I have been toying around with changing life things. I have been: a commercial driver, a bartender, fabricator at a hot rod shop, manager of umpteen transmission and general repair shops, actor, singer, technical director for a theater (current job) and a few thousand other things in between.
The current TD job is (or at least was) highly rewarding. I get to hang out with some of the most awesome community volunteers, I get paid a very modest yearly salary with nice benefits, and I'm really doing neat things with my brain and hands. But, you know how things get when you're working for a non-profit board and a seemingly revolving door of executive staff. The condensed version is that the current setup has me working 80+ hours a week, and not only do they consistently ask for more, they never give a E36 M3 when I really come through with something. Its getting dismal. As much as I hate to leave the work, I might have to quit the bosses so to speak.
Enter my life's true passion: Building and modifying cars.
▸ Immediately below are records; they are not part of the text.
Lemma Inv_unfloat N id w : Inv N [id] w -> fq_flow_is_detached (heap w id) = true -> queued w id = [] ->
  Inv N [] w.
Proof.
  intros [? ? Hlt Hnd ? ? Hd Hq ? ? ? Hn] Hi Hni; constructor; auto; cbn [app] in *.
  - intros j Hj; apply Hlt; now right.
  - now inversion Hnd.
  - intros j Hj Hnj. destruct (Nat.eq_dec j id) as [->|]; [exact Hi|]. apply Hd; [exact Hj|]. intros [<-|]; auto.
  - intros j Hj Hnj. destruct (Nat.eq_dec j id) as [->|]; [exact Hni|]. apply Hq; [exact Hj|]. intros [<-|]; auto.
Qed.

(** A floating flow is free to change its age. *)
Lemma Inv_age N id w g : Inv N [id] w -> kt_elems (queue (g (heap w id))) = queued w id ->
  Inv N [id] (snd (mod_flow id g w)).
Proof.
  intros I Hq. assert (Hni : ~ In id (listed w)) by (pose proof (i_nodup _ _ _ I) as Hn; now inversion Hn).
  assert (O : forall j, j <> id -> heap (snd (mod_flow id g w)) j = heap w j)
    by (intros j Hj; cbn; unfold nset; now apply Nat.eqb_neq in Hj as ->).
  rewrite listed_in in Hni.
  apply (Inv_moved N [id] [id] w); auto; try apply I.
  - intros j; unfold queued; destruct (Nat.eq_dec j id) as [->|Hj]; [|now rewrite O].
    cbn; unfold nset; rewrite Nat.eqb_refl. exact Hq.
  - intros j Hj; change (In j (news w ++ olds w)) in Hj. rewrite O; [now apply (i_active _ _ _ I)|].
    intros ->; apply in_app_iff in Hj; tauto.
  - intros j Hj; change (In j (delayed w)) in Hj. rewrite O; [now apply (i_throttled _ _ _ I)|].
    intros ->; tauto.
  - intros j Hj; rewrite O; [reflexivity|]. intros ->; apply Hj; now left.
Qed.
My years working in auto custom shops with the likes of Mercury Charlie, Wil Sakowski, and turning down a job with Troy Ladd, I really got a taste of that world. I resisted opening my own shop mostly because I saw how it was killing those guys I worked for, and its the real reason I declined a job with Ladd. Owning your own business (especially one as difficult as a custom shop) is tough enough, but for a guy like me (mr. nice guy) I don't know if I could hack it. For the most part, I would likely suck at owning a business. I detest confrontation and usually give in to avoid it.
Enter my life's true calling: being an emotional guide for others. I started my Master's in Clinical Counseling before I got a divorce, then dropped it to get my life back together. I was only 1 semester in, so that would be another 3-4 semesters plus clinicals and certification before I could legally really take money to mess with people's heads. I can't even find the time to cook a meal in my life, let alone spend enough quality time with Baltimore girl so I can't imagine finding the time for even online classes, but I suppose I could switch to being a barista for a couple years to make it happen.
All of that to say... Is there a way to scale back a custom shop and still make a couple bucks? I'm thinking if I have 15-20 patients a week as a therapist/counselor and fill in the rest of the time with, let's say two cars a year. Not customer cars, but buy a decent post-war Ford, or a 69 Chevelle, and work on resto-modding them and send them off to an auction or put them on the fairgrounds in Carlisle. I could also possibly pick up one customer car every once in a while; someone who bought a car at Carlisle and they'll be back next spring to pick it up.
I am not looking to get rich or be the next Coddington or Trepanier unless things happen to go that way. I want to basically exercise my hobby but make a little money on it. Truth is, its more or less what I have been doing my whole adulthood: buy a cool car on the cheap, fix it up, sell it for more than I have in it. I just want to take it to the next level. Instead of buying a $1000 73 Impala, spending $2000 on fixing it, and selling it for $4000... maybe buy a $5000 51 Merc, put $10k into it, and sell it for $25k. Eventually maybe work up to buying a $15,000 67 GTO, spend $20k on a restomod, and sell it at Mecum for $60k. Shop space I sorta have figured out. Not free, but almost free building out of dad's shop on the farm.
And... anyone want a part time job once I get this shop up and running?